Find the full program on GitHub.
Tcl code looks very different from Perl code, but we still use almost the
same algorithm. Here, we also start with parsing the input, but we need
a trick. Tcl does have a split function, but it can only split on single
characters. So, we first replace the // in the input by a NUL character
("\x{00}"), then split on the NUL character:
lassign [split [string map {// \0} $line] \0] paragraph banned_str
In Tcl, you don't have a split on white space, you can just iterate over
a string; so we do that to populate the banned dictionary:
set banned [dict create]
foreach ban [string tolower $banned_str] {
dict set banned $ban 1
}
We now replace all sequences of non-letters in the paragraph by a single
space, so we're left with just the words separated by white space:
regsub -all {[^[:alpha:]]+} [string tolower $paragraph] { } paragraph
We initialize a dictionary, and populate it with a special value (the empty
string) and a count of 0, like with did in the Perl solution:
set ok [dict create {} 0]
Counting the unbanned words:
foreach word $paragraph {
if {![dict exists $banned $word]} {
dict incr ok $word
}
}
Finally, find the most frequently occuring word:
set max {}
dict for {word count} $ok {
if {$count > [dict get $ok $max]} {
set max $word
}
}
Find the full program on GitHub.
C doesn't have hashes, nor does it have much support for string
manipulation — strings just being NUL terminated arrays of chars.
We first parse the input. We will use two arrays words, and banned,
consisting of the lower cased words in the paragraph, and the banned
words. We will use a trick: the current read line is pointed to by
the char * pointer line. Instead of copying parts of the string,
we'll just insert NUL characters after the end of word, and put
pointers to the first characters of the words in the words and banned
arrays.
We first need to allocate memory for the words and banned arrays —
initially empty, but we'll expand when necessary:
if ((words = (char **) malloc (0 * sizeof (char *))) == NULL) {
perror ("malloc failed");
exit (1);
}
if ((banned = (char **) malloc (0 * sizeof (char *))) == NULL) {
perror ("malloc failed");
exit (1);
}
We then iterate over the input, and for each character, do the following:
1. Lower case the character
2. If the current character is a letter, but the previous one wasn't,
this is the start of a word. Put it either in the words or banned
arrays, after increasing their size.
3. If the character is a /, and the character is a / as well,
switch from parsing the paragraph to parsing the banned words.

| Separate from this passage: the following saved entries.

(* ===== verification/Syscall.v ===== *)
(** * System calls (kernel/syscall.c, kernel/syscall.h)

    The [int 0x80] dispatcher and the calls it makes, [sys_fork] above all. Memory cells
    hold the word at their address, as in the heap; copying a stack byte by byte moves
    every cell. The register frame of the interrupted program is a record. *)
From S2P Require Import Prelude Mem Heap Proc Sched Process Context CString.

Definition SYS_EXIT : Z := 0.
Definition SYS_WRITE : Z := 1.
Definition SYS_GETPID : Z := 2.
Definition SYS_FORK : Z := 3.
Definition SYS_YIELD : Z := 4.
Definition SYS_SLEEP : Z := 5.
Definition SYS_GETPPID : Z := 6.
Definition SYS_WAIT : Z := 7.

(** [regs_t], lowest address first. *)
Record regs := Regs {
  f_gs : Z; f_fs : Z; f_es : Z; f_ds : Z;
  f_edi : Z; f_esi : Z; f_ebp : Z; f_esp_dummy : Z; f_ebx : Z; f_edx : Z; f_ecx : Z; f_eax : Z;
  f_eip : Z; f_cs : Z; f_eflags : Z; f_useresp : Z; f_ss : Z
}.
Definition SIZEOF_REGS : Z := 68.
Definition regs_words (r : regs) : list Z :=
  [f_gs r; f_fs r; f_es r; f_ds r; f_edi r; f_esi r; f_ebp r; f_esp_dummy r; f_ebx r; f_edx r; f_ecx r; f_eax r;
   f_eip r; f_cs r; f_eflags r; f_useresp r; f_ss r].
Definition set_eax (v : Z) (r : regs) : regs :=
  Regs (f_gs r) (f_fs r) (f_es r) (f_ds r) (f_edi r) (f_esi r) (f_ebp r) (f_esp_dummy r) (f_ebx r) (f_edx r) (f_ecx r) v
    (f_eip r) (f_cs r) (f_eflags r) (f_useresp r) (f_ss r).

(** ** [sys_write] *)

(** The characters from [str] on, at most [n]. *)
Fixpoint write_chars (n : nat) (m : mem) (str : Z) : list Z :=
  match n with
  | O => []
  | S n => if ld m str =? 0 then [] else ld m str :: write_chars n m (str + 1)
  end.
(** Return value and characters put on the console; [m] is the byte memory of the user
    program. *)
Definition sys_write (m : mem) (str : Z) : Z * list Z :=
  if str =? 0 then (-1, [])
  else let cs := write_chars 4096 m str in (Z.of_nat (length cs), cs).

(** ** [sys_fork] *)

(** [for (;;)] over pids; [taken] is the inner loop. *)
Definition taken (child : nat) (pid : Z) (s : sys) : bool :=
  existsb (fun i => negb (bool_decide (i = child)) && negb (is_unused (proc s i)) && (p_pid (proc s i) =? pid)) slots.
Fixpoint free_pid (fuel : nat) (child : nat) (pid : Z) (s : sys) : option Z :=
  match fuel with
  | O => None
  | S fuel => if taken child pid s then free_pid fuel child (u32 (pid + 1)) s else Some pid
  end.

(** The loop that copies the user stack. *)
Definition copy_cells (n child parent : Z) (m : mem) : mem :=
  for_range 0 n (fun i m => st m (child + i) (ld m (parent + i))) m.

(** The walk along the saved frame pointers. *)
Fixpoint relocate (guard : nat) (ebp parent_lo parent_hi delta : Z) (m : mem) : mem :=
  match guard with
  | O => m
  | S guard =>
      if (parent_lo <=? ebp) && (ebp <=? u32 (parent_hi - 4)) && (Z.land ebp 3 =? 0) then
        let child_slot := u32 (ebp + delta) in
        let next_ebp := ld m child_slot in
        let m := if (parent_lo <=? next_ebp) && (next_ebp <=? parent_hi) then st m child_slot (u32 (next_ebp + delta)) else m in
        if next_ebp <=? ebp then m else relocate guard next_ebp parent_lo parent_hi delta m
      else m
  end.

(** Consecutive words from [a] up. *)
Fixpoint store_words (a : Z) (l : list Z) (m : mem) : mem :=
  match l with [] => m | v :: l => store_words (a + 4) l (st m a v) end.

(** The copied register frame at [sp], then fixed up. *)
Definition child_frame (r : regs) (sp parent_lo parent_hi delta : Z) (m : mem) : mem :=
  let m := store_words sp (regs_words r) m in
  let m := st m (sp + 44) 0 in
  let m := st m (sp + 60) (u32 (f_useresp r + delta)) in
  if (parent_lo <=? f_ebp r) && (f_ebp r <=? parent_hi) then st m (sp + 24) (u32 (f_ebp r + delta)) else m.

Section Fork.
Variable fork_child_return_addr : Z.

(** The context_switch frame beneath it. *)
Definition switch_frame (sp : Z) (h : heap) : Z * heap :=
  let x := (sp, h) in
  let x := push_word fork_child_return_addr x in
  let x := push_word 0x002 x in
  let x := push_word 0 x in
  let x := push_word 0 x in
  let x := push_word 0 x in
  push_word 0 x.

(** The child's control block and its pid, once a slot is found. *)
Definition fork_pcb (parent child : nat) (child_kstack child_ustack : Z) (s : sys) : option sys :=
  let s := upd child (fun _ => proc s parent) s in
  let s := upd child (set_next None) s in
  let s := upd child (set_parent_waiting 0) s in
  let s := upd child (set_cpu_ticks 0) s in
  let s := upd child (set_wait_ticks 0) s in
  match free_pid (S PROCESS_MAX) child 1 s with
  | None => None
  | Some pid =>
      let s := upd child (set_pid pid) s in
      let s := upd child (set_ppid (p_pid (proc s parent))) s in
      let s := upd child (set_kstack child_kstack) s in
      let s := upd child (set_kstack_top (u32 (child_kstack + PROCESS_KSTACK_SIZE))) s in
      let s := upd child (set_ustack child_ustack) s in
      Some (upd child (set_ustack_top (u32 (child_ustack + PROCESS_USTACK_SIZE
        - (p_ustack (proc s parent) + PROCESS_USTACK_SIZE - p_ustack_top (proc s parent))))) s)
  end.

(** The child's stacks: the new stack pointer and the heap. *)
Definition fork_stacks (r : regs) (parent_ustack child_ustack kstack_top : Z) (h : heap) : Z * heap :=
  let parent_lo := parent_ustack in
  let parent_hi := u32 (parent_lo + PROCESS_USTACK_SIZE) in
  let delta := s32 (child_ustack - parent_lo) in
  let m := copy_cells PROCESS_USTACK_SIZE child_ustack parent_ustack (h_mem h) in
  let m := relocate 64 (f_ebp r) parent_lo parent_hi delta m in
  let sp := u32 (kstack_top - SIZEOF_REGS) in
  let m := child_frame r sp parent_lo parent_hi delta m in
  switch_frame sp (with_mem h m).

Definition sys_fork (r : regs) (s : sys) : option (Z * sys) :=
  match current_process s with
  | None => Some (-1, s)
  | Some parent =>
      if (p_is_user (proc s parent) =? 0) || (p_ustack (proc s parent) =? 0) then Some (-1, s)
      else
        match kmalloc PROCESS_KSTACK_SIZE (kheap s) with
        | None => None
        | Some (child_kstack, h) =>
            let s := with_kheap h s in
            if child_kstack =? 0 then Some (-1, s)
            else
              match kmalloc PROCESS_USTACK_SIZE (kheap s) with
              | None => None
              | Some (child_ustack, h) =>
                  let s := with_kheap h s in
                  if child_ustack =? 0 then Some (-1, with_kheap (kfree child_kstack (kheap s)) s)
                  else
                    match List.find (fun i => is_unused (proc s i)) slots with
                    | None =>
                        let s := with_kheap (kfree child_kstack (kheap s)) s in
                        Some (-1, with_kheap (kfree child_ustack (kheap s)) s)
                    | Some child =>
                        match fork_pcb parent child child_kstack child_ustack s with
                        | None => None
                        | Some s =>
                            let '(csp, h) := fork_stacks r (p_ustack (proc s parent)) child_ustack
                                               (p_kstack_top (proc s child)) (kheap s) in
                            let s := with_kheap h s in
                            let s := upd child (set_esp csp) s in
                            let s := upd child (set_state READY) s in
                            let s := scheduler_enqueue (Some child) s in
                            Some (s32 (p_pid (proc s child)), s)
                        end
                    end
              end
        end
  end.

(** ** The dispatcher

    [um] is the byte memory of the user program. A call that ends or suspends the
    process leaves the frame to be returned to later; [SYS_WAIT] is one iteration of the
    loop in [process_wait], which runs again when the process is woken. *)

Inductive result :=
  | Returned (r : regs) (out : list Z) (stored : option (Z * Z)) (s : sys)
  | Exited (s : sys)
  | Suspended (s : sys).

Definition syscall_dispatch (um : mem) (r : regs) (s : sys) : option result :=
  if f_eax r =? SYS_EXIT then Some (Exited (process_exit (s32 (f_ebx r)) s))
  else if f_eax r =? SYS_WRITE then
    let '(n, out) := sys_write um (f_ebx r) in Some (Returned (set_eax (u32 n) r) out None s)
  else if f_eax r =? SYS_GETPID then Some (Returned (set_eax (process_getpid s) r) [] None s)
  else if f_eax r =? SYS_FORK then
    match sys_fork r s with
    | None => None
    | Some (pid, s) => Some (Returned (set_eax (u32 pid) r) [] None s)
    end
  else if f_eax r =? SYS_YIELD then Some (Returned (set_eax 0 r) [] None (scheduler_yield s))
  else if f_eax r =? SYS_SLEEP then Some (Returned (set_eax 0 r) [] None (process_sleep (f_ebx r) s))
  else if f_eax r =? SYS_GETPPID then Some (Returned (set_eax (process_getppid s) r) [] None s)
  else if f_eax r =? SYS_WAIT then
    let store status := if f_ebx r =? 0 then None else Some (f_ebx r, status) in
    match process_wait s with
    | (WaitReaped pid status, s) => Some (Returned (set_eax (u32 pid) r) [] (store status) s)
    | (WaitNoChildren, s) => Some (Returned (set_eax (u32 (-1)) r) [] (store 0) s)
    | (WaitBlocked, s) => Some (Suspended s)
    end
  else Some (Returned (set_eax (u32 (-1)) r) [] None s).
End Fork.

(** ** Free pids *)

Lemma taken_false child pid s : taken child pid s = false <->
  forall i, (i < PROCESS_MAX)%nat -> i <> child -> p_state (proc s i) <> UNUSED -> p_pid (proc s i) <> pid.
Proof.
  unfold taken. rewrite <- not_true_iff_false, existsb_exists. unfold slots. split.
  - intros H i Hi Hc Hu E. apply H. exists i. split; [apply in_seq; lia|].
    unfold is_unused. rewrite !bool_decide_eq_false_2 by done. cbn. by apply Z.eqb_eq.
  - intros H (i & Hi & Hb). apply in_seq in Hi. rewrite !andb_true_iff, !negb_true_iff in Hb. destruct Hb as [[H1 H2] H3].
    apply bool_decide_eq_false in H1. unfold is_unused in H2. apply bool_decide_eq_false in H2. apply Z.eqb_eq in H3.
    by apply (H i ltac:(lia)).
Qed.

(** Distinct pids below [pid] that are taken are the pids of distinct slots. *)
Lemma taken_below child s n : (forall k, 1 <= k <= Z.of_nat n -> taken child k s = true) -> (n <= PROCESS_MAX)%nat.
Proof.
  intros H.
  assert (exists l, length l = n /\ NoDup l /\ Forall (fun i => (i < PROCESS_MAX)%nat) l /\
    (fun i => p_pid (proc s i)) <$> l = seqZ 1 (Z.of_nat n)) as (l & Hl & Hnd & Hlt & _).
  { induction n as [|n IH]; [by exists []; repeat constructor|].
    destruct IH as (l & Hl & Hnd & Hlt & Hp); [intros k Hk; apply H; lia|].
    assert (taken child (Z.of_nat n + 1) s = true) as Ht by (apply H; lia). unfold taken in Ht. apply existsb_exists in Ht as (i & Hi & Hb).
    apply in_seq in Hi. rewrite !andb_true_iff in Hb. destruct Hb as [_ Hb]. apply Z.eqb_eq in Hb.
    exists (l ++ [i]). split; [rewrite length_app, Hl; cbn; lia|]. split; [|split].
    - apply list.NoDup_app. split; [done|]. split; [|apply list.NoDup_singleton].
      intros j Hj ->%list_elem_of_singleton. apply (list_elem_of_fmap_2 (fun i => p_pid (proc s i))) in Hj. rewrite Hp, Hb in Hj.
      apply elem_of_seqZ in Hj. lia.
    - apply Forall_app. split; [done|]. constructor; [lia|constructor].
    - rewrite fmap_app, Hp. cbn. rewrite Hb. replace (Z.of_nat (S n)) with (Z.of_nat n + 1) by lia.
      rewrite (seqZ_app 1 (Z.of_nat n) 1) by lia. f_equal. rewrite (seqZ_cons _ 1), seqZ_nil by lia.
      f_equal. lia. }
  rewrite <- Hl. change PROCESS_MAX with (length (seq 0 PROCESS_MAX)). apply submseteq_length, NoDup_submseteq; [done|].
  intros i Hi. apply elem_of_seq. rewrite list.Forall_forall in Hlt. specialize (Hlt i Hi). lia.
Qed.

Lemma free_pid_from child s fuel : forall pid, (forall k, 1 <= k < pid -> taken child k s = true) -> 1 <= pid ->
  Z.of_nat PROCESS_MAX + 1 < pid + Z.of_nat fuel ->
  exists p, free_pid fuel child pid s = Some p /\ 1 <= p <= Z.of_nat PROCESS_MAX + 1 /\ taken child p s = false /\
    forall k, 1 <= k < p -> taken child k s = true.
Proof.
  induction fuel as [|fuel IH]; intros pid Hb H1 Hf; cbn [free_pid].
  - exfalso. assert (Z.to_nat (pid - 1) <= PROCESS_MAX)%nat by (apply (taken_below child s); intros k Hk; apply Hb; lia). lia.
  - assert (Z.to_nat (pid - 1) <= PROCESS_MAX)%nat as Hle by (apply (taken_below child s); intros k Hk; apply Hb; lia).
    destruct (taken child pid s) eqn:E; [|exists pid; split; [done|]; split; [lia|done]].
    rewrite u32_small by (unfold is_u32, PROCESS_MAX in *; lia). apply IH; [|lia|lia].
    intros k Hk. destruct (decide (k = pid)) as [->|]; [done|]. apply Hb. lia.
Qed.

4. If the character isn't a letter, make it a NUL character. This makes
that all the words found are proper C strings.
size_t words_c = 0;
size_t banned_c = 0;
bool parse_banned = false;
bool prev_is_letter = false;
for (char * ptr = line; * ptr; ptr ++) {
* ptr = tolower (* ptr);
if (isalpha (* ptr)) {
if (!prev_is_letter) {
if (parse_banned) {
if ((banned = (char **) realloc (banned,
++ banned_c * sizeof (char *))) == NULL) {
perror ("Realloc failed");
exit (1);
}
banned [banned_c - 1] = ptr;
}
else {
if ((words = (char **) realloc (words,
++ words_c * sizeof (char *))) == NULL) {
perror ("Realloc failed");
exit (1);
}
words [words_c - 1] = ptr;
}
}
prev_is_letter = true;
}
else {
if (!parse_banned) {
if (* ptr == '/' && * (ptr + 1) == '/') {
parse_banned = true;
}
}
* ptr = NUL;
prev_is_letter = false;
}
}
Next step is to eliminate the banned words from the words array.
Banned words will be replaced by NULL. We need to iterate over
the banned array to know whether the word is banned.
for (size_t i = 0; i < words_c; i ++) {
for (size_t j = 0; j < banned_c; j ++) {
if (!strcmp (words [i], banned [j])) {
words [i] = NULL;
break;
}
}
}
Finally, we count how often each word occurs, keeping track of the most
frequently occuring word, by using a double loop over the words array.
char * max;
size_t max_count = 0;
for (size_t i = 0; i < words_c; i ++) {
size_t count = 0;
if (words [i] == NULL) {
continue;
}
for (size_t j = i; j < words_c; j ++) {
if (words [j] != NULL) {
if (!strcmp (words [i], words [j])) {
count ++;
}
}
}
if (count > max_count) {
max = words [i];
max_count = count;
}
}
Find the full program on GitHub.
We also have solutions in AWK, Bash, Go, Lua, Node.js, Python, R, and Ruby.